### Assignment
Write out every line below that contains "Hcur".

[Records from a data source]

#####

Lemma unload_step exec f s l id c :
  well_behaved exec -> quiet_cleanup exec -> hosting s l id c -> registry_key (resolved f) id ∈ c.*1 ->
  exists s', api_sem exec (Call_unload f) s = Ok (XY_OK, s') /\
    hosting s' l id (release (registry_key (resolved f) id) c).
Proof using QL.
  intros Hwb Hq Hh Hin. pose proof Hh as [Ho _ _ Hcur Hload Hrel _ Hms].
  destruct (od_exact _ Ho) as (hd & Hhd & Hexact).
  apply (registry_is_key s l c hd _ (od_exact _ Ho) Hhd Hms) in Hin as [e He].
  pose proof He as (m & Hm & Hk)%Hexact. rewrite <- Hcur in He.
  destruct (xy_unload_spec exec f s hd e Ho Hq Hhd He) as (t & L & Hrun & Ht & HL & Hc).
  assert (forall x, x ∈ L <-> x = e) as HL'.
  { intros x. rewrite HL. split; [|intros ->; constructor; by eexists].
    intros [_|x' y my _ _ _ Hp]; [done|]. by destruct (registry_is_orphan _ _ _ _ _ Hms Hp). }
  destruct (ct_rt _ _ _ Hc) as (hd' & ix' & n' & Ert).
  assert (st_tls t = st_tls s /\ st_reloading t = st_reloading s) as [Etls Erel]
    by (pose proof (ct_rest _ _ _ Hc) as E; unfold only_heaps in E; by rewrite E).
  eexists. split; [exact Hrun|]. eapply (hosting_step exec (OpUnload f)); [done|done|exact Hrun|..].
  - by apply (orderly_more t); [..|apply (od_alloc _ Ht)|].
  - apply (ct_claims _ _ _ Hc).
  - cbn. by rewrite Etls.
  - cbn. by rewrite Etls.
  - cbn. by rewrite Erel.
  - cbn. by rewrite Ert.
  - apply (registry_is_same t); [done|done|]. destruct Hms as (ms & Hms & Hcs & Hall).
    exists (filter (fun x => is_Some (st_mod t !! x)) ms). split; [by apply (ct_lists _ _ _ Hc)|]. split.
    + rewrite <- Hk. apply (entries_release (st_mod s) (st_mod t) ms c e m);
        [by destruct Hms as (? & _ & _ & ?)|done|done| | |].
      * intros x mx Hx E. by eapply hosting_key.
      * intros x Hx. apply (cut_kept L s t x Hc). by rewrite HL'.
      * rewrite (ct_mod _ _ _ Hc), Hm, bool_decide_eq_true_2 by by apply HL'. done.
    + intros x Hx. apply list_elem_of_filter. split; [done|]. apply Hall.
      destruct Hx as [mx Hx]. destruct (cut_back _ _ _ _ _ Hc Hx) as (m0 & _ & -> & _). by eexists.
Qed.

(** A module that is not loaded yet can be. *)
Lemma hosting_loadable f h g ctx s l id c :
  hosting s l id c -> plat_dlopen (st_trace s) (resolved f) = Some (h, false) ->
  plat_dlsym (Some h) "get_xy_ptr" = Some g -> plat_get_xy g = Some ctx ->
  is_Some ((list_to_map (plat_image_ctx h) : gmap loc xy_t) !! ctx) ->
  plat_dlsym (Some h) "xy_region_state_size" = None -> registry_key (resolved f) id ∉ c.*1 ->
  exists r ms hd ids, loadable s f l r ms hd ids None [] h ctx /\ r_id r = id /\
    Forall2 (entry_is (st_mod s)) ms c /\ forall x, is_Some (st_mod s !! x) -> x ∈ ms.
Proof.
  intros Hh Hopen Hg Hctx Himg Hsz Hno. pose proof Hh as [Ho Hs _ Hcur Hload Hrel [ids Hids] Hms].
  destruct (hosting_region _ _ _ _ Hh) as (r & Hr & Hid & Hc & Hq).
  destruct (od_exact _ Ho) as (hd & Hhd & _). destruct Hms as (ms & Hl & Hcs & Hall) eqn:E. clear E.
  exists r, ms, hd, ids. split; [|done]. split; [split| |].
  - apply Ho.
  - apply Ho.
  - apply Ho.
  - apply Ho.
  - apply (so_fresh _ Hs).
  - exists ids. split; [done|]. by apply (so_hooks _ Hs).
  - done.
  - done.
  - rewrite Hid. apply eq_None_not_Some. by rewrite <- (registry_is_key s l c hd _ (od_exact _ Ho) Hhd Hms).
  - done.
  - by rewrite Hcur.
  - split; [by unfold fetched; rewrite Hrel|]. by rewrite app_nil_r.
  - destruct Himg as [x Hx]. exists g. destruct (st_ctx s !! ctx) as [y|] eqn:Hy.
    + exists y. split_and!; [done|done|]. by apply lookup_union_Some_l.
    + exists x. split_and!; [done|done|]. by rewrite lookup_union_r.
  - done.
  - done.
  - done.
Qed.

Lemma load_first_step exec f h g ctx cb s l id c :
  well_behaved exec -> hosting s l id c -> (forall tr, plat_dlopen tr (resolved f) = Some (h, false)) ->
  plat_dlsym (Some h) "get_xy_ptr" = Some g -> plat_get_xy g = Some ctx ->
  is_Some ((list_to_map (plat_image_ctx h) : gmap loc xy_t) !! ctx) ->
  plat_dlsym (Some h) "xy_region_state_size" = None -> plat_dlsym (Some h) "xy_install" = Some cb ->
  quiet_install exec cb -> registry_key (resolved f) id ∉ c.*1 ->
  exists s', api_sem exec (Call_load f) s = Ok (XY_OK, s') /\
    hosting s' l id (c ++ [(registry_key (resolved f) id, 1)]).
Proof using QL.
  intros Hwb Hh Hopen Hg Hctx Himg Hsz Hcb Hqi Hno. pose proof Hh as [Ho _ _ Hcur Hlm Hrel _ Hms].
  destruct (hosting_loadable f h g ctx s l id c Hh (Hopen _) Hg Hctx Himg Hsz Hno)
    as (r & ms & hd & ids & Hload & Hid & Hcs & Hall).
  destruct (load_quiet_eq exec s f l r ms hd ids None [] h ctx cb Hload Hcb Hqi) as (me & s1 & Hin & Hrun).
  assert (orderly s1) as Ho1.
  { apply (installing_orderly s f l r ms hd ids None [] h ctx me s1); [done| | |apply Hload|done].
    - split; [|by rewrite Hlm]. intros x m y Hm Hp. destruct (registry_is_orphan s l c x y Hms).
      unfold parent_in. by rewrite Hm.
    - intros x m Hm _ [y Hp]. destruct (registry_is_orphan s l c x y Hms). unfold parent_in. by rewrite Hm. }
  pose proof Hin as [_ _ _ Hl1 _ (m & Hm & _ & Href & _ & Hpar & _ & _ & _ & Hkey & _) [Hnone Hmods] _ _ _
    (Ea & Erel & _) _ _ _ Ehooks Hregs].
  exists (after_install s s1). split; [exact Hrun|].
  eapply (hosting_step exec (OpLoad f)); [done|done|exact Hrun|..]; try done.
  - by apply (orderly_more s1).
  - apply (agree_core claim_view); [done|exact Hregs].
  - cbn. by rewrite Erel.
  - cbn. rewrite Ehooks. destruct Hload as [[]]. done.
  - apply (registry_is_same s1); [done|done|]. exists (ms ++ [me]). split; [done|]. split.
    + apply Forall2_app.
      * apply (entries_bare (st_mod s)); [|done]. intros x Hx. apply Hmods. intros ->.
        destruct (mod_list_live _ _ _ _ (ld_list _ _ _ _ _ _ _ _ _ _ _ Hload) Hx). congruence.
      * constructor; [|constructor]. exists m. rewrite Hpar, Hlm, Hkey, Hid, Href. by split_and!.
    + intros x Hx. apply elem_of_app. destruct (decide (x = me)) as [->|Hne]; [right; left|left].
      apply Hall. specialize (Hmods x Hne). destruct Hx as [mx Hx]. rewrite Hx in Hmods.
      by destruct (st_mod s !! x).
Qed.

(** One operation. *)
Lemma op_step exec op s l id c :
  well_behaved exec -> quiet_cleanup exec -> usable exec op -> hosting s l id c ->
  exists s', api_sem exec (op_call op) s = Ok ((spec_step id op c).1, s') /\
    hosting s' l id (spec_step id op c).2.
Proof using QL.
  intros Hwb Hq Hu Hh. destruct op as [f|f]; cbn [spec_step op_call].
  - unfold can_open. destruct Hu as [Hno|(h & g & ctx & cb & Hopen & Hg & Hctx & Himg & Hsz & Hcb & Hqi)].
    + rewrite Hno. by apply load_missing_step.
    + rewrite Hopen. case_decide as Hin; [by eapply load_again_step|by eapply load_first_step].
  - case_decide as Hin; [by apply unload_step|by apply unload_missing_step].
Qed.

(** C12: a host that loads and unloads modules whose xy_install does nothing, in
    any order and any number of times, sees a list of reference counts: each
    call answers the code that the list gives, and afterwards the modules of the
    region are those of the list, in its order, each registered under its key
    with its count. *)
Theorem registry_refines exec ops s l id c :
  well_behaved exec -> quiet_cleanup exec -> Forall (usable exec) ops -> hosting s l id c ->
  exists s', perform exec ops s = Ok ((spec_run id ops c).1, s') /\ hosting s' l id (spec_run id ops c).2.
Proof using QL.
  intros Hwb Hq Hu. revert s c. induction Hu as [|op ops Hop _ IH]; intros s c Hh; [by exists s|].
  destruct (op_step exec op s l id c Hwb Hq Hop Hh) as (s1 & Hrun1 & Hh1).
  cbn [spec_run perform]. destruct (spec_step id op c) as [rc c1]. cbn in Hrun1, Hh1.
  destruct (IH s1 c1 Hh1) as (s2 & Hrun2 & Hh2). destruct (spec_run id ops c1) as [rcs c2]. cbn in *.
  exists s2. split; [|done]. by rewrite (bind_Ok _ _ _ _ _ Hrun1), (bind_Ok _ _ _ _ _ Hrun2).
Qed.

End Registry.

#####

### Problem solution
  intros Hwb Hq Hh Hin. pose proof Hh as [Ho _ _ Hcur Hload Hrel _ Hms].
  pose proof He as (m & Hm & Hk)%Hexact. rewrite <- Hcur in He.
  intros Hh Hopen Hg Hctx Himg Hsz Hno. pose proof Hh as [Ho Hs _ Hcur Hload Hrel [ids Hids] Hms].
  - by rewrite Hcur.
  intros Hwb Hh Hopen Hg Hctx Himg Hsz Hcb Hqi Hno. pose proof Hh as [Ho _ _ Hcur Hlm Hrel _ Hms].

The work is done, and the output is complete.